NU Seattle Student Makes Great Strides at Concur Internship
Yan Luo is just beginning his second year as a candidate for a Master of Science in Computer Science (MSCS) at Northeastern University’s Seattle campus. However, he’s already made an impact in his field through an internship at Concur, a travel and expense management company headquartered in Bellevue, Washington.
During the summer of 2017, Luo worked with members of Concur’s data science team to develop a program to identify the language of expense receipts that are sent to Concur’s system.
“One of the products that we provide our customers, ExpenseIt, allows them to create expense reports by simply taking pictures of their receipts instead of manually entering all required information,” explained Everaldo Aguiar, Luo’s mentor during his internship and also a part-time lecturer at Northeastern’s Seattle campus. “Those images are uploaded to Concur, where they are quickly processed and have important information extracted from them by a series of machine learning models.
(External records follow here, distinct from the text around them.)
(** C10. For a violation that exists and a BAN or UNBAN tap whose platform
    call fails: the handler updates and inserts the decision, then makes
    the platform call, then answers with the failure and stops. The new
    action is the current decision, the database is the one a successful
    call leaves, and no control is presented. *)
Theorem decision_kept_when_enforcement_fails
    (platform : TelegramBot.Effect -> bool) (db : Database.DB)
    (v moderator : Z) (action : Database.Action) (violation : Database.ViolationInfo) :
  Database.get_rule_violation db v = Some violation ->
  action = Database.BAN \/ action = Database.UNBAN ->
  Forall (fun call => platform call = false) (Spec.enforcement_call violation action) ->
  let result := TelegramBot.handle_violation_action platform db v action moderator in
  result.2 = [TelegramBot.db_update_decision v action;
              TelegramBot.db_add_decision v moderator action]
               ++ Spec.enforcement_call violation action
               ++ [TelegramBot.answer_failed action] /\
  Database.current_decision result.1 v = Some action /\
  result.1 = (TelegramBot.handle_violation_action (Spec.always true) db v action moderator).1 /\
  TelegramBot.presented result.2 = None.
Proof.
  intros Hv Haction Hfail result.
  assert (Hok : (TelegramBot.enforcement platform violation action).2 = false).
  { destruct Haction as [-> | ->]; cbn in *; apply (Forall_inv Hfail). }
  destruct (handle_violation_action_spec platform db v action moderator violation Hv)
    as (Hcur & _ & [[Hok' _] | [_ Hrun]]); [congruence|].
  destruct (tap_outcome platform db v action moderator violation Hv)
    as (_ & _ & _ & _ & Hnone).
  fold result in Hnone.
  assert (Hsame : (TelegramBot.handle_violation_action (Spec.always true) db v action
                     moderator).1 = result.1).
  { destruct (handle_violation_action_spec (Spec.always true) db v action moderator
                violation Hv) as (_ & _ & [[_ Hrun'] | [_ Hrun']]);
      rewrite Hrun'; unfold result; rewrite Hrun; reflexivity. }
  unfold result in *. rewrite Hrun in *. cbn [fst snd] in *.
  split; [rewrite <- app_assoc; reflexivity|].
  split; [assumption|]. split; [symmetry; assumption | apply Hnone; assumption].
Qed.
The user can then simply verify this information and submit their report for reimbursement.”
Through a process known as optical character recognition (OCR), the system can extract text data from these receipts images, and from that, important information such as the receipt’s vendor, location, and amount are extracted.
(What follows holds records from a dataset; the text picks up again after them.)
(** * DLsite metadata source: a shallow embedding of [src/__init__.py]

    The plugin class [DLsiteMetadata] is embedded function by function.
    Python strings are byte strings holding UTF-8 text ([string] of the
    Standard Library); case mapping and white space are those of ASCII.
    Dictionaries are [gmap], Python sets are [gset].  The HTTP client, the
    HTML tree with its XPath engine and the calibre helpers are not part of
    the repository: they are the fields of the record [Host], and every
    function of the plugin is a function of a host.  Exceptions are values
    ([Raise]); the state threaded through the plugin is the list of issued
    requests, the cover cache and the result queue. *)

From Stdlib Require Import String Ascii List Bool Arith Lia Sorted.
From stdpp Require Import gmap strings list.

Open Scope string_scope.
Open Scope list_scope.
Open Scope nat_scope.

(** ** Python [str] methods used by the plugin *)

Module PyStr.

(** [str.isspace] on one ASCII character: tab, line feed, vertical tab,
    form feed, carriage return, the four separators 0x1c..0x1f and space. *)
Definition is_space (a : ascii) : bool :=
  let n := nat_of_ascii a in
  ((9 <=? n) && (n <=? 13)) || ((28 <=? n) && (n <=? 32)).

(** Membership in [string.punctuation]: the 32 ASCII characters
    33..47, 58..64, 91..96 and 123..126. *)
Definition is_punctuation (a : ascii) : bool :=
  let n := nat_of_ascii a in
  ((33 <=? n) && (n <=? 47)) || ((58 <=? n) && (n <=? 64))
  || ((91 <=? n) && (n <=? 96)) || ((123 <=? n) && (n <=? 126)).

Definition lower_ascii (a : ascii) : ascii :=
  let n := nat_of_ascii a in
  if (65 <=? n) && (n <=? 90) then ascii_of_nat (n + 32) else a.

Fixpoint map_chars (f : ascii -> ascii) (s : string) : string :=
  match s with
  | EmptyString => EmptyString
  | String a s' => String (f a) (map_chars f s')
  end.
Recently, Concur has begun marketing their services outside of the U.S. Luo’s project allows the system to identify, based on the receipt image, what language they are in – making a particularly accurate distinction between Chinese, Japanese, and Korean. This, in turn, can majorly improve the quality of the OCR text
“For all the Japanese receipts we have so far, only a small percentage are recognized as Japanese,” Luo explained. “With my project, I can identify the language before receipts are processed and that allows us to get much higher quality text from them.”
Concur’s internship program is run in conjunction with SAP, a software and technology company. Luo spent most of the summer developing his project, which culminated in a presentation to Concur’s leadership in August. For this presentation, he received an SAP internship award, which highlights the top projects that interns developed over the summer.
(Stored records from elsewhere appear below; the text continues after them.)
(** [socket.emit(ev)]: that socket only. *)
Definition socket_emit (s : Socket) (ev : Emitted) (st : ServerState) : ServerState :=
  push [(s_id s, ev)] st.

Definition members (room : string) (st : ServerState) : gset string :=
  default ∅ (rooms st !! room).

(** [socket.broadcast.emit(ev)]: the broadcast excepts the room named by
    the sender's id, so it goes to every socket of the namespace that is
    not a member of that room.  A socket is put in the room of its own id
    when it connects; the room can be joined and left like any other. *)
Definition socket_broadcast_emit (s : Socket) (ev : Emitted) (st : ServerState) : ServerState :=
  push (to_all ev (filter (λ k, s_id k ∉ members (s_id s) st) (sockets st))) st.

(** [io.to(room).emit(ev)]: the sockets the adapter lists under [room]. *)
Definition io_to_emit (room : string) (ev : Emitted) (st : ServerState) : ServerState :=
  push (to_all ev (filter (λ k, s_id k ∈ members room st) (sockets st))) st.

(** [socket.join(room)] and [socket.leave(room)] on the in-memory adapter;
    a room whose last member leaves is dropped from the index. *)
Definition socket_join (s : Socket) (room : string) (st : ServerState) : ServerState :=
  with_rooms (<[room := {[s_id s]} ∪ members room st]> (rooms st)) st.

Definition without (sid : string) (ms : gset string) : option (gset string) :=
  let ms' := ms ∖ {[sid]} in
  if decide (ms' = ∅) then None else Some ms'.

Definition socket_leave (s : Socket) (room : string) (st : ServerState) : ServerState :=
  match rooms st !! room with
  | None => st
  | Some ms =>
      match without (s_id s) ms with
      | None => with_rooms (delete room (rooms st)) st
      | Some ms' => with_rooms (<[room := ms']> (rooms st)) st
      end
  end.

(** The namespace adds a socket to its table and to the room named by its
    own id before the connection handler runs; on close it takes the socket
    out of every room and out of the table before the disconnect handler
    runs. *)
Definition nsp_add (s : Socket) (st : ServerState) : ServerState :=
  socket_join s (s_id s) (with_sockets (sockets st ++ [s]) st).

Definition nsp_remove (s : Socket) (st : ServerState) : ServerState :=
  with_sockets (filter (λ k, s_id k ≠ s_id s) (sockets st))
    (with_rooms (omap (without (s_id s)) (rooms st)) st).

(** *** The handlers *)

Inductive result (A : Type) :=
| Ok (a : A)
| Throws (e : string).
Arguments Ok {A} a.
Arguments Throws {A} e.

(** [a || b] on a string that may be undefined. *)
Definition js_or (a : option string) (b : string) : string :=
  match a with
  | Some x => if decide (x = "") then b else x
  | None => b
  end.

Definition user_info (s : Socket) : UserInfo :=
  {| u_socketId := s_id s; u_userName := s_userName s;
     u_email := s_email s; u_status := "online" |}.

(** [io.on('connection', ...)], lines 49-65.  The template string of the
    log line reads [socket.socket.id]. *)
Definition on_connection (st : ServerState) (s : Socket) : result ServerState :=
  match s_socket s with
  | None => Throws "TypeError: Cannot read properties of undefined (reading 'id')"
  | Some _ =>
      let st1 := with_activeUsers (Map_set (s_userId s) (user_info s) (activeUsers st)) st in
      Ok (io_emit (userConnected (s_userId s) (s_userName s)
                     (Map_values (activeUsers st1))) st1)
  end.

(** [socket.on('sendMessage', ...)], lines 68-82. *)
Definition make_message (s : Socket) (now date : Z) (messageData : MessageData) : Message :=
  {| m_id := now; m_from := s_userName s; m_fromId := s_userId s;
     m_text := md_text messageData; m_timestamp := date;
     m_avatar := js_or (md_avatar messageData)
                   (String.append "https://i.pravatar.cc/150?img=" (s_userId s)) |}.

Definition on_sendMessage (st : ServerState) (s : Socket) (now date : Z)
    (messageData : MessageData) : ServerState :=
  let message := make_message s now date messageData in
  io_emit (messageReceived message) st.

(** [socket.on('userTyping', ...)], lines 85-92. *)
Definition on_userTyping (st : ServerState) (s : Socket) (data : TypingData) : ServerState :=
  socket_broadcast_emit s
    (userTyping (s_userId s) (s_userName s) (td_isTyping data)) st.

(** [socket.on('sendNotification', ...)], lines 95-114. *)
Definition make_notification (s : Socket) (now date : Z) (data : NotificationData) : Notification :=
  {| n_id := now; n_from := s_userName s; n_fromId := s_userId s;
     n_message := nd_message data; n_type := js_or (nd_type data) "info";
     n_timestamp := date |}.

Definition find_recipient (st : ServerState) (recipientId : string) : option Socket :=
  snd <$> list_find (λ k, s_userId k = recipientId) (sockets st).

Definition on_sendNotification (st : ServerState) (s : Socket) (now date : Z)
    (data : NotificationData) : ServerState :=
  let notification := make_notification s now date data in
  match find_recipient st (nd_recipientId data) with
  | Some recipient => socket_emit recipient (notificationReceived notification) st
  | None => st
  end.

(** [socket.on('joinChatRoom', ...)], lines 117-127. *)
Definition on_joinChatRoom (st : ServerState) (s : Socket) (roomId : string) : ServerState :=
  io_to_emit roomId
    (roomEvent "userJoined" (s_userName s)
       (String.append (s_userName s) " has joined the room"))
    (socket_join s roomId st).

(** [socket.on('roomMessage', ...)], lines 129-138. *)
Definition on_roomMessage (st : ServerState) (s : Socket) (date : Z)
    (roomData : RoomData) : ServerState :=
  io_to_emit (rd_roomId roomData)
    (roomMessageReceived (s_userName s) (rd_text roomData) date) st.

(** [socket.on('leaveChatRoom', ...)], lines 140-149. *)
Definition on_leaveChatRoom (st : ServerState) (s : Socket) (roomId : string) : ServerState :=
  io_to_emit roomId
    (roomEvent "userLeft" (s_userName s)
       (String.append (s_userName s) " has left the room"))
    (socket_leave s roomId st).

(** [socket.on('shareUpdate', ...)], lines 152-159. *)
Definition on_shareUpdate (st : ServerState) (s : Socket) (date : Z)
    (update : string) : ServerState :=
  socket_broadcast_emit s (liveUpdate (s_userName s) update date) st.

(** [socket.on('updateStatus', ...)], lines 162-174. *)
Definition on_updateStatus (st : ServerState) (s : Socket) (status : string) : ServerState :=
  let st1 :=
    match Map_get (s_userId s) (activeUsers st) with
    | Some user =>
        let user' := {| u_socketId := u_socketId user; u_userName := u_userName user;
                        u_email := u_email user; u_status := status |} in
        with_activeUsers (Map_set (s_userId s) user' (activeUsers st)) st
    | None => st
    end in
  io_emit (userStatusChanged (s_userId s) (s_userName s) status) st1.

(** [socket.on('getActiveUsers', ...)], lines 177-179. *)
Definition on_getActiveUsers (st : ServerState) (s : Socket) : ServerState :=
  socket_emit s (activeUsersList (Map_values (activeUsers st))) st.

(** [socket.on('disconnect', ...)], lines 182-193. *)
Definition on_disconnect (st : ServerState) (s : Socket) (reason : string) : ServerState :=
  let st1 := with_activeUsers (Map_delete (s_userId s) (activeUsers st)) st in
  io_emit (userDisconnected (s_userId s) (s_userName s)
             (Map_values (activeUsers st1))) st1.

(** *** Authentication middleware and admission, lines 27-46

    [jwt.decode] belongs to the jsonwebtoken package; it is a parameter
    that yields the claims the middleware reads, or nothing for a token it
    cannot decode. *)
Record Claims := { c_userId : string; c_userName : string; c_email : string }.

(** The socket as the middleware receives it: [socket.id],
    [socket.handshake.auth.token] and [socket.socket]. *)
Record Handshake := {
  h_id : string;
  h_token : option string;
  h_socket : option string
}.

Inductive Next :=
| next_ok (s : Socket)
| next_err (message : string).

Section auth.
Variable jwt_decode : string → option Claims.

Definition auth_middleware (h : Handshake) : Next :=
  match h_token h with
  | None => next_err "Authentication error: No token provided"
  | Some token =>
      if decide (token = "") then next_err "Authentication error: No token provided"
      else
        match jwt_decode token with
        | None => next_err (String.append "Authentication failed: " "Invalid token")
        | Some decoded =>
            next_ok {| s_id := h_id h; s_userId := c_userId decoded;
                       s_userName := c_userName decoded; s_email := c_email decoded;
                       s_socket := h_socket h |}
        end
  end.

(** A connection attempt: the namespace runs the middleware; an error
    passed to [next] refuses the client before the socket enters the
    table, otherwise the socket is added and the connection handler runs.
    An exception escaping the handler is uncaught. *)
Inductive Attempt :=
| Rejected (message : string) (st : ServerState)
| Crashed (e : string)
| Connected (st : ServerState).

Definition connect_attempt (st : ServerState) (h : Handshake) : Attempt :=
  match auth_middleware h with
  | next_err message => Rejected message st
  | next_ok s =>
      match on_connection (nsp_add s st) s with
      | Ok st' => Connected st'
      | Throws e => Crashed e
      end
  end.
End auth.

(** *** The dispatcher: one input is processed to completion before the next *)

(** An event as the handler receives it.  The argument of the five
    handlers that read a property of it is [None] when the client emitted
    the event without one ([undefined]); an argument that is present has
    the fields the handler reads, with the types of the payload records.
    For shareUpdate, [Some update] is the payload [{ update }]. *)
Inductive Incoming :=
| In_sendMessage (now date : Z) (messageData : option MessageData)
| In_userTyping (data : option TypingData)
| In_sendNotification (now date : Z) (data : option NotificationData)
| In_joinChatRoom (roomId : string)
| In_roomMessage (date : Z) (roomData : option RoomData)
| In_leaveChatRoom (roomId : string)
| In_shareUpdate (date : Z) (data : option string)
| In_updateStatus (status : string)
| In_getActiveUsers
| In_error.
Aguiar says that employees at Concur will continue to use the process Luo developed even though his internship has ended.
“Usually internship projects are designed to give interns exposure to practical skills, but their life can sometimes be restricted to that summer,” he said. “Yan’s project went beyond that and we will continue to mature the work that he started. This really is a testament to the quality of what he provided to our team .”
Luo’s success in his internship is an example of how invaluable summer interns can be to a team like Aguiar’s.
“Interns provide a fresh new set of eyes to look at problems we handle every day,” Aguiar said. “Students come in with a different perspective and they give us different ways of looking at these problems.”
In other words, experiential learning works both ways: students bring a fresh perspective to existing problems while also gaining valuable insight about the industry they hope to work in.
Luo, who got his undergraduate degree in biology in China, is excited that Northeastern offers him the opportunity to expand his real-world knowledge of computer science.
“I took my first machine learning course online but actually learned very little from it,” he said. “At Northeastern, machine learning was taught in a lot more detail.”
His skills have only improved through his internship at Concur and Aguiar’s mentorship.
“Everaldo told me about a lot of different techniques that I had never heard of before, like how to deploy my model to more servers,” Luo said of Aguiar. “Without him, I would do the project like a course with a report, but I would never make it work as good as it is right now.”
The experience at Concur has made Luo even more excited about his future career in data science.
“I feel very happy that I can use data science techniques in real life and make a difference,” Luo said.